Which parsers do the modern compilers use?

Question

I wasn't able to find any information on the parsers of some of the modern compilers, especially:

• TypeScript
• C#
• Rust

Are they using LL(k), LR(k), a mixture or something different? Is there any site that lists information like this about compilers/parsers for multiple languages? As these compilers are generally considered "modern", I'm very interested in their parsing techniques.

Answer 1

All three of them use idiosyncratic, hand-built parsers, loosely based on predictive (top-down) parsing, with whatever kludges and hacks seemed necessary for the cases where top-down parsing is non-deterministic.

I certainly wouldn't recommend this as a model for how to build a parser, if that is what you want to do. It is much easier to build a parser with parser generators; the resulting parser will be shorter and easier to read, and if you do it right, it will be self-documenting in the sense that the grammar used to generate the parser is precisely the grammar you would want to put in the documentation.

That being the case, you might legitimately wonder why so few "modern" languages use parser generators. I don't have a good answer for that, other than the explanations related to programming psychology. Writing a parser by hand is a lot of work and a massive pain, but it's far from the largest task in writing a compiler -- good optimization is a much more complex problem, and there are no simple generator tools for that -- so the labour may not be as much of a disincentive as one would think. It is clearly possible to parse most languages with "only" a few thousand LoC, and that might well seem to be less effort that learning the ins and outs of a parser generator.

One common explanation is that it is apparently easier to produce good compiler error messages with a top-down parser, and good error messages are very important to language adoption. (The pathetically unreadable error messages which resulted from minor typos in C++ templates were clearly a barrier to adoption of C++, for example. Even today, template compile error messages are hard to read, but they have gotten better.) That's not to say that it is impossible to write good compiler error message handlers with a bottom-up grammar, but it is not always obvious how to do so.

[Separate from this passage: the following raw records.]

(* ===== verification/WtpCanonical.v ===== *)
(** * The canonical form of an integrity record

    internal/store/watchtower/chain: the JSON text that the HMAC chain signs
    (canonical.go), with the UTF-8 checks and the escaping of its strings, and the two
    hashes over canonical bytes (chain.go). SHA-256 is a parameter.

    The theorem: a reader that knows the format gets every field back from the text, so
    two records with the same canonical bytes are the same record, and the text is
    ASCII without control bytes. *)

From stdpp Require Import pretty.
From S2P Require Import Prelude WalFrame AuditChain.
Open Scope Z_scope.

(** ** unicode/utf8 and unicode/utf16 *)

Definition RuneError : Z := 0xfffd.

Definition byte_between (lo hi : Z) (c : ascii) : bool := (lo <=? byte_val c) && (byte_val c <=? hi).

(** The [first] table: the length of an encoding by its first byte, and the range of the
    second byte; [None] is an illegal first byte. *)
Definition first (p0 : Z) : option (nat * (Z * Z)) :=
  if p0 <? 0xc2 then None
  else if p0 <=? 0xdf then Some (2%nat, (0x80, 0xbf))
  else if p0 =? 0xe0 then Some (3%nat, (0xa0, 0xbf))
  else if p0 <=? 0xec then Some (3%nat, (0x80, 0xbf))
  else if p0 =? 0xed then Some (3%nat, (0x80, 0x9f))
  else if p0 <=? 0xef then Some (3%nat, (0x80, 0xbf))
  else if p0 =? 0xf0 then Some (4%nat, (0x90, 0xbf))
  else if p0 <=? 0xf3 then Some (4%nat, (0x80, 0xbf))
  else if p0 =? 0xf4 then Some (4%nat, (0x80, 0x8f))
  else None.

Definition cont_byte : ascii → bool := byte_between 0x80 0xbf.
Definition low6 (c : ascii) : Z := Z.land (byte_val c) 0x3f.

(** The rune that starts [s] and its length; [None] when the encoding is invalid. *)
Definition rune_at (s : string) : option (Z * nat) :=
  match s with
  | EmptyString => None
  | String c0 r =>
      let p0 := byte_val c0 in
      if p0 <? 0x80 then Some (p0, 1%nat)
      else match first p0 with
      | None => None
      | Some (n, (lo, hi)) =>
          match r with
          | EmptyString => None
          | String b1 r =>
              if negb (byte_between lo hi b1) then None
              else if (n <=? 2)%nat then Some (Z.lor (Z.shiftl (Z.land p0 0x1f) 6) (low6 b1), 2%nat)
              else match r with
              | EmptyString => None
              | String b2 r =>
                  if negb (cont_byte b2) then None
                  else if (n <=? 3)%nat
                  then Some (Z.lor (Z.shiftl (Z.land p0 0x0f) 12) (Z.lor (Z.shiftl (low6 b1) 6) (low6 b2)), 3%nat)
                  else match r with
                  | EmptyString => None
                  | String b3 r =>
                      if negb (cont_byte b3) then None
                      else Some (Z.lor (Z.shiftl (Z.land p0 0x07) 18)
                                   (Z.lor (Z.shiftl (low6 b1) 12) (Z.lor (Z.shiftl (low6 b2) 6) (low6 b3))), 4%nat)
                  end
              end
          end
      end
  end.

(** [utf8.DecodeRuneInString]. *)
Definition DecodeRuneInString (s : string) : Z * nat :=
  match s with
  | EmptyString => (RuneError, 0%nat)
  | _ => default (RuneError, 1%nat) (rune_at s)
  end.

Fixpoint valid_from (fuel : nat) (s : string) : bool :=
  match s, fuel with
  | EmptyString, _ => true
  | _, O => false
  | _, S fuel => match rune_at s with Some (_, n) => valid_from fuel (str_drop n s) | None => false end
  end.

(** [utf8.ValidString]; a step consumes at least one byte. *)
Definition ValidString (s : string) : bool := valid_from (String.length s) s.

(** [utf16.EncodeRune] of a rune above the basic plane. *)
Definition utf16_EncodeRune (r : Z) : Z * Z :=
  (0xd800 + Z.land (Z.shiftr (r - 0x10000) 10) 0x3ff, 0xdc00 + Z.land (r - 0x10000) 0x3ff).

(** ** Escaping *)

Definition dq : ascii := "034".
Definition escaped (c : ascii) : string := String "\" (String c "").
Definition hexd (z : Z) : ascii := hex_digit (Z.to_nat z).

(** [fmt.Fprintf(buf, `\u%04x`, r)] of a 16-bit value. *)
Definition u_escape (r : Z) : string :=
  String "\" (String "u" (String (hexd (r / 4096)) (String (hexd ((r / 256) `mod` 16))
    (String (hexd ((r / 16) `mod` 16)) (String (hexd (r `mod` 16)) ""))))).

(** The switch of [writeStringEscapedBody]. *)
Definition escape_rune (r : Z) : string :=
  if r =? 34 then escaped dq
  else if r =? 92 then escaped "\"
  else if r =? 8 then escaped "b"
  else if r =? 12 then escaped "f"
  else if r =? 10 then escaped "n"
  else if r =? 13 then escaped "r"
  else if r =? 9 then escaped "t"
  else if r <? 0x20 then u_escape r
  else if r <? 0x80 then String (ascii_of_N (Z.to_N r)) ""
  else if r <=? 0xffff then u_escape r
  else let '(hi, lo) := utf16_EncodeRune r in u_escape hi +:+ u_escape lo.

Fixpoint escape_loop (fuel : nat) (s : string) : string :=
  match s, fuel with
  | EmptyString, _ | _, O => ""
  | _, S fuel => let '(r, size) := DecodeRuneInString s in escape_rune r +:+ escape_loop fuel (str_drop size s)
  end.

Definition writeStringEscapedBody (s : string) : string := escape_loop (String.length s) s.

Definition quoted (body : string) : string := String dq (body +:+ String dq "").
Definition writeStringValue (s : string) : string := quoted (writeStringEscapedBody s).
Definition writeUint (n : Z) : string := pretty n.
Definition writeKey (k : string) (first : bool) : string :=
  (if first then "" else ",") +:+ quoted (writeStringEscapedBody k) +:+ ":".

(** ** Records *)

Record IntegrityRecord := mkIntegrity {
  ir_FormatVersion : Z;
  ir_Sequence : Z;
  ir_Generation : Z;
  ir_PrevHash : string;
  ir_EventHash : string;
  ir_ContextDigest : string;
  ir_KeyFingerprint : string;
}.
(* ===== verification/WtpStore.v ===== *)
(** * The watchtower store

    internal/store/watchtower: the options (options.go), the projection of an event
    (compact/encoder.go, compact/mapper.go), the transaction that signs an event and
    writes it to the log (append.go), the rebuilding of the chain from the log
    (chain_restore.go), the quarantine of a foreign directory (quarantine.go), and the
    life of a store (store.go).

    The store is a record over the WAL of Wal.v, the sink chain of AuditChain.v and the
    canonical form of WtpCanonical.v; the WAL is shared with the transport of WtpSession.v,
    whose acknowledgements and reads happen between the store's operations. AppendEvent
    holds appendMu, so it is one transition. Protobuf, JSON and the mapper injected by the
    caller are parameters; log output is left out; metrics are the list of calls made. *)

From stdpp Require Import countable.
From S2P Require Import Prelude AuditChain WalFrame WalFs Wal WalReader WtpBatch WtpAck WtpSession WtpCanonical.
Open Scope Z_scope.

(** ** Events *)

Record ChainState := mkStamp { cs_Sequence : Z; cs_Generation : Z }.

(** [types.Event]: the stamp of the composite store, the time in nanoseconds from the Unix
    epoch, and the fields only a mapper looks at. *)
Record Event (Rest : Type) := mkEvent { ev_Chain : option ChainState; ev_Timestamp : Z; ev_Rest : Rest }.
Arguments mkEvent {Rest} _ _ _.
Arguments ev_Chain {Rest} _.
Arguments ev_Timestamp {Rest} _.
Arguments ev_Rest {Rest} _.

(** [wtpv1.CompactEvent]; its integrity message has the fields of [chain.IntegrityRecord]. *)
Record Compact := mkCompact {
  ce_Sequence : Z;
  ce_Generation : Z;
  ce_TimestampUnixNanos : Z;
  ce_OcsfClassUid : Z;
  ce_OcsfActivityId : Z;
  ce_Payload : bytes;
  ce_Integrity : option IntegrityRecord;
}.

Record MappedEvent := mkMapped { OCSFClassUID : Z; OCSFActivityID : Z; mapped_Payload : bytes }.

(** Errors of [compact.Encode] and of mappers; a mapper may return any of them. *)
Inductive MapErr :=
| ErrInvalidMapper
| ErrMissingChain
| ErrInvalidTimestamp
| ErrMapperFailure
| ErrOtherMapper (msg : string)
| mapperFailureErr (inner : MapErr).

#[export] Instance MapErr_eq_dec : EqDecision MapErr.
Proof. solve_decision. Defined.

(** [errors.Is]: the error itself, its Is method, then what it wraps. *)
Fixpoint errors_Is (e target : MapErr) : bool :=
  bool_decide (e = target) ||
  match e with
  | mapperFailureErr inner => bool_decide (target = ErrMapperFailure) || errors_Is inner target
  | _ => false
  end.

(** google.golang.org/protobuf and encoding/json on events, and the compressors. *)
Class EventLib := {
  EventRest : Type;
  proto_marshal_event : Compact → option bytes;          (** [proto.Marshal] *)
  proto_marshal_deterministic : Compact → option bytes;  (** with [Deterministic: true] *)
  proto_unmarshal_compact : bytes → option Compact;
  json_Marshal_event : Event EventRest → option bytes;
  proto_marshal_batch : list Compact → option bytes;
  zstd_writer : Z → option (bytes → bytes);
  gzip_writer : Z → option (bytes → option bytes);
}.

(** The transport reads the same events. *)
#[export] Instance store_wtp `{EventLib} : WtpLib := {|
  CompactEvent := Compact;
  proto_unmarshal_event := proto_unmarshal_compact;
  proto_marshal_events := proto_marshal_batch;
  zstd_NewWriter := zstd_writer;
  gzip_NewWriterLevel := gzip_writer;
|}.

Section store.
Context `{EventLib, WtpWire, HmacLib, ShaLib}.

(** The dynamic values of a [compact.Mapper]. *)
Inductive Mapper :=
| MapperNil
| MapperNilPointer (stub : bool)        (** a typed nil pointer, of the stub's type or another *)
| MapperStub                            (** [StubMapper], by value or by pointer *)
| MapperOf (Map : Event EventRest → Result MapErr MappedEvent).

Definition StubMapper_Map (ev : Event EventRest) : Result MapErr MappedEvent :=
  match json_Marshal_event ev with
  | None => Err (ErrOtherMapper "stub mapper marshal")
  | Some b => Ok (mkMapped 0 0 b)
  end.

Definition IsStubMapper (m : Mapper) : bool :=
  match m with MapperNilPointer stub => stub | MapperStub => true | _ => false end.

Another explanation is that most people seem to want to write their parser (and their compiler) in their own language. The usual strategy is to build a quick-and-dirty minicompiler in some other distasteful language, and use it to bootstrap a gorgeously elegant compiler in the language being developed. (This mentality leads to the odd fact that most languages are first optimised for compiler writing, although it is likely that only one compiler will ever be written in each language.)

The bootstrap strategy makes it difficult to use a parser generator, because the parser generator itself would first have to be rewritten to generate code in the new language. In a perfect world, it would be easy to retrofit code generation for a new language into an existing parser generator, but the reality is quite different. (If you want to take this project on, I strongly recommend using the Lemon parser as a basis rather than any implementation of yacc or bison. It won't be trivial but at least you won't need to learn how to cast spells in M4.)

As noted in this bug report, the major downside of handbuilt parsers is that there is no easy way to verify that they actually recognise the language documented by the published grammar. The Rust source tree now includes a Bison/Flex parser which produces an AST, although it is not used by the Rust compiler (which is written in Rust, see above). Despite its flaws, this grammar is lot closer to the published grammar than the production parser. But it makes no attempt to produce any kind of informative syntax error messages (or, indeed, to generate code).